◆ **Exercise prompt**: Determine the number of lines in the data that include the word "Math", and write only that number.
[[ Dataset open ]]
(** [a / b].  A zero divisor gives an infinity or NaN, never an
    exception; zero counts as positive zero. *)
Definition ndiv (a b : number) : number :=
  match a, b with
  | NaN, _ | _, NaN => NaN
  | Fin r, Fin s =>
      if Req_dec_T s 0 then signed_inf (Rsign r) else Fin (r / s)
  | Fin _, _ => Fin 0
  | _, Fin s => signed_inf (sign_mul (nsign a) (if Rlt_dec s 0 then Lt else Gt))
  | _, _ => NaN
  end.

Definition nlt (a b : number) : bool :=
  match a, b with
  | NaN, _ | _, NaN => false
  | Fin r, Fin s => if Rlt_dec r s then true else false
  | NInf, NInf | PInf, _ => false
  | NInf, _ => true
  | Fin _, PInf => true
  | Fin _, NInf => false
  end.

Definition nle (a b : number) : bool :=
  match a, b with
  | NaN, _ | _, NaN => false
  | Fin r, Fin s => if Rle_dec r s then true else false
  | NInf, _ | _, PInf => true
  | PInf, _ => false
  | Fin _, NInf => false
  end.

Definition ngt (a b : number) : bool := nlt b a.
Definition nge (a b : number) : bool := nle b a.

Infix "+" := nadd : js_scope.
Infix "-" := nsub : js_scope.
Infix "*" := nmul : js_scope.
Infix "/" := ndiv : js_scope.
Infix "<?" := nlt (at level 70) : js_scope.
Infix "<=?" := nle (at level 70) : js_scope.
Infix ">?" := ngt (at level 70) : js_scope.
Infix ">=?" := nge (at level 70) : js_scope.

(** The [Math] object: the functions the component calls. *)
Module Math.

Definition PI : number := Fin Rtrigo1.PI.

Definition min (a b : number) : number :=
  match a, b with
  | NaN, _ | _, NaN => NaN
  | Fin r, Fin s => Fin (Rmin r s)
  | NInf, _ | _, NInf => NInf
  | PInf, c | c, PInf => c
  end.

Definition max (a b : number) : number :=
  match a, b with
  | NaN, _ | _, NaN => NaN
  | Fin r, Fin s => Fin (Rmax r s)
  | PInf, _ | _, PInf => PInf
  | NInf, c | c, NInf => c
  end.

Definition floor (a : number) : number :=
  match a with
  | Fin r => Fin (IZR (Zfloor r))
  | _ => a
  end.

Definition sqrt (a : number) : number :=
  match a with
  | Fin r => if Rlt_dec r 0 then NaN else Fin (R_sqrt.sqrt r)
  | PInf => PInf
  | _ => NaN
  end.

Definition cos (a : number) : number :=
  match a with
  | Fin r => Fin (Rtrigo_def.cos r)
  | _ => NaN
  end.

Definition sin (a : number) : number :=
  match a with
  | Fin r => Fin (Rtrigo_def.sin r)
  | _ => NaN
  end.

End Math.

(** A loop counter [i] as a number. *)
Definition ofNat (i : nat) : number := Fin (INR i).

(** ** Data model *)

Inductive Brush : Type := Pencil | Marker | Highlighter | Airbrush.

Inductive Tool : Type := ToolPen | ToolEraser | ToolSelect | ToolShape.

(** The [tool] field of a stroke style: ["pen" | "eraser"]. *)
Inductive StrokeTool : Type := Pen | Eraser.

Inductive ShapeType : Type :=
| Rect | Ellipse | Triangle | Star | Line | Pentagon | Tree | Umbrella | Heart.

Module Point.
Record t : Type := mk { x : number; y : number }.
End Point.

Module StrokeStyle.
Record t : Type := mk {
  tool : StrokeTool;
  brush : Brush;
  color : string;
  size : number
}.
End StrokeStyle.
[[ Dataset closed ]]
◆ **Finished task**: 3